(Extracted records)
>>>

(** * Feature engineering for match fixtures: a shallow embedding

    The development follows [src/01_data_preprocessing.py] and
    [src/02_feature_engineering.py].  A pandas [DataFrame] is embedded as
    an ordered list of labelled columns over a row count, a [Series] as a
    list of cells, and a Python exception as the [Raise] branch of a small
    error monad.

    Conventions of the embedding:
    - numbers are exact rationals ([Q]); float rounding is not modelled;
    - the row index is the default [RangeIndex] that [pd.read_csv] builds,
      so a row label is a row position; where the code sets another index
      the table carries it beside its columns;
    - a column lookup [df[name]] returns the first column carrying the
      label; tables read from CSV carry each label once;
    - a subtraction and a rolling mean accept numeric columns (numbers and
      NaN) and raise on any other cell;
    - a sort on one key keeps the order of appearance among rows with
      equal keys, where pandas promises none; the theorems on a sorted
      sequence state its order as an order that sorts the keys, the only
      one when no two keys are equal. *)

From Stdlib Require Import String Ascii List ZArith QArith Bool Arith Lia.
From Stdlib Require Import Sorted Permutation.
Import ListNotations.

Local Open Scope string_scope.
Local Open Scope list_scope.
Local Open Scope nat_scope.

(** ** Exceptions *)

Inductive exn : Type :=
| KeyError
| TypeError
| ValueError
| IndexError
| DataError           (* pandas.errors.DataError *)
| OSError.

Inductive result (A : Type) : Type :=
| Ok (a : A)
| Raise (e : exn).

Arguments Ok {A} a.
Arguments Raise {A} e.

Definition bind {A B : Type} (m : result A) (k : A -> result B) : result B :=
  match m with
  | Ok a => k a
  | Raise e => Raise e
  end.

Notation "x <- m ;; k" := (bind m (fun x => k))
  (at level 61, m at next level, right associativity).

Fixpoint foldM {A B : Type} (f : A -> B -> result A) (l : list B) (a : A)
  : result A :=
  match l with
  | [] => Ok a
  | x :: l' => a' <- f a x ;; foldM f l' a'
  end.

Fixpoint mapM {A B : Type} (f : A -> result B) (l : list A) : result (list B) :=
  match l with
  | [] => Ok []
  | x :: l' => y <- f x ;; ys <- mapM f l' ;; Ok (y :: ys)
  end.

Definition raises {A : Type} (m : result A) : Prop :=
  exists e, m = Raise e.

(** ** Cells, series and tables *)

Inductive cell : Type :=
| NaN                 (* missing value: NaN, NaT or None *)
| Num (q : Q)         (* int64 / float64 *)
| Str (s : string)    (* object column holding text *)
| Ts (t : Z).         (* datetime64 *)

Definition Series := list cell.

Record DataFrame : Type := mkDF
  { nrows : nat;
    columns : list (string * Series) }.

Definition names (df : DataFrame) : list string := map fst (columns df).

(** Every column has one cell per row. *)
Definition well_shaped (df : DataFrame) : bool :=
  forallb (fun c => length (snd c) =? nrows df) (columns df).

(** Equality of two cells as [==] computes it: a missing value equals
    nothing, itself included. *)
Definition cell_eq (a b : cell) : bool :=
  match a, b with
  | Num p, Num q => Qeq_bool p q
  | Str s, Str t => String.eqb s t
  | Ts s, Ts t => Z.eqb s t
  | _, _ => false
  end.

(** Equality of two cells as hashing sees it ([unique], [merge] keys):
    missing values are one value. *)
Definition cell_same (a b : cell) : bool :=
  match a, b with
  | NaN, NaN => true
  | _, _ => cell_eq a b
  end.

Definition is_numeric (c : cell) : bool :=
  match c with
  | NaN | Num _ => true
  | _ => false
  end.

Definition numeric (s : Series) : bool := forallb is_numeric s.

(** ** pandas primitives *)

Module pd.

(** [df[name]] *)
Fixpoint lookup (name : string) (cols : list (string * Series)) : option Series :=
  match cols with
  | [] => None
  | (n, s) :: cols' => if String.eqb n name then Some s else lookup name cols'
  end.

<<<

#### What the exercise asks:
Reproduce, word for word, all of the entries above.

#### Problem solution:
(** * Feature engineering for match fixtures: a shallow embedding

    The development follows [src/01_data_preprocessing.py] and
    [src/02_feature_engineering.py].  A pandas [DataFrame] is embedded as
    an ordered list of labelled columns over a row count, a [Series] as a
    list of cells, and a Python exception as the [Raise] branch of a small
    error monad.

    Conventions of the embedding:
    - numbers are exact rationals ([Q]); float rounding is not modelled;
    - the row index is the default [RangeIndex] that [pd.read_csv] builds,
      so a row label is a row position; where the code sets another index
      the table carries it beside its columns;
    - a column lookup [df[name]] returns the first column carrying the
      label; tables read from CSV carry each label once;
    - a subtraction and a rolling mean accept numeric columns (numbers and
      NaN) and raise on any other cell;
    - a sort on one key keeps the order of appearance among rows with
      equal keys, where pandas promises none; the theorems on a sorted
      sequence state its order as an order that sorts the keys, the only
      one when no two keys are equal. *)

From Stdlib Require Import String Ascii List ZArith QArith Bool Arith Lia.
From Stdlib Require Import Sorted Permutation.
Import ListNotations.

Local Open Scope string_scope.
Local Open Scope list_scope.
Local Open Scope nat_scope.

(** ** Exceptions *)

Inductive exn : Type :=
| KeyError
| TypeError
| ValueError
| IndexError
| DataError           (* pandas.errors.DataError *)
| OSError.

Inductive result (A : Type) : Type :=
| Ok (a : A)
| Raise (e : exn).

Arguments Ok {A} a.
Arguments Raise {A} e.

Definition bind {A B : Type} (m : result A) (k : A -> result B) : result B :=
  match m with
  | Ok a => k a
  | Raise e => Raise e
  end.

Notation "x <- m ;; k" := (bind m (fun x => k))
  (at level 61, m at next level, right associativity).

Fixpoint foldM {A B : Type} (f : A -> B -> result A) (l : list B) (a : A)
  : result A :=
  match l with
  | [] => Ok a
  | x :: l' => a' <- f a x ;; foldM f l' a'
  end.

Fixpoint mapM {A B : Type} (f : A -> result B) (l : list A) : result (list B) :=
  match l with
  | [] => Ok []
  | x :: l' => y <- f x ;; ys <- mapM f l' ;; Ok (y :: ys)
  end.

Definition raises {A : Type} (m : result A) : Prop :=
  exists e, m = Raise e.

(** ** Cells, series and tables *)

Inductive cell : Type :=
| NaN                 (* missing value: NaN, NaT or None *)
| Num (q : Q)         (* int64 / float64 *)
| Str (s : string)    (* object column holding text *)
| Ts (t : Z).         (* datetime64 *)

Definition Series := list cell.

Record DataFrame : Type := mkDF
  { nrows : nat;
    columns : list (string * Series) }.

Definition names (df : DataFrame) : list string := map fst (columns df).

(** Every column has one cell per row. *)
Definition well_shaped (df : DataFrame) : bool :=
  forallb (fun c => length (snd c) =? nrows df) (columns df).

(** Equality of two cells as [==] computes it: a missing value equals
    nothing, itself included. *)
Definition cell_eq (a b : cell) : bool :=
  match a, b with
  | Num p, Num q => Qeq_bool p q
  | Str s, Str t => String.eqb s t
  | Ts s, Ts t => Z.eqb s t
  | _, _ => false
  end.

(** Equality of two cells as hashing sees it ([unique], [merge] keys):
    missing values are one value. *)
Definition cell_same (a b : cell) : bool :=
  match a, b with
  | NaN, NaN => true
  | _, _ => cell_eq a b
  end.

Definition is_numeric (c : cell) : bool :=
  match c with
  | NaN | Num _ => true
  | _ => false
  end.

Definition numeric (s : Series) : bool := forallb is_numeric s.

(** ** pandas primitives *)

Module pd.

(** [df[name]] *)
Fixpoint lookup (name : string) (cols : list (string * Series)) : option Series :=
  match cols with
  | [] => None
  | (n, s) :: cols' => if String.eqb n name then Some s else lookup name cols'
  end.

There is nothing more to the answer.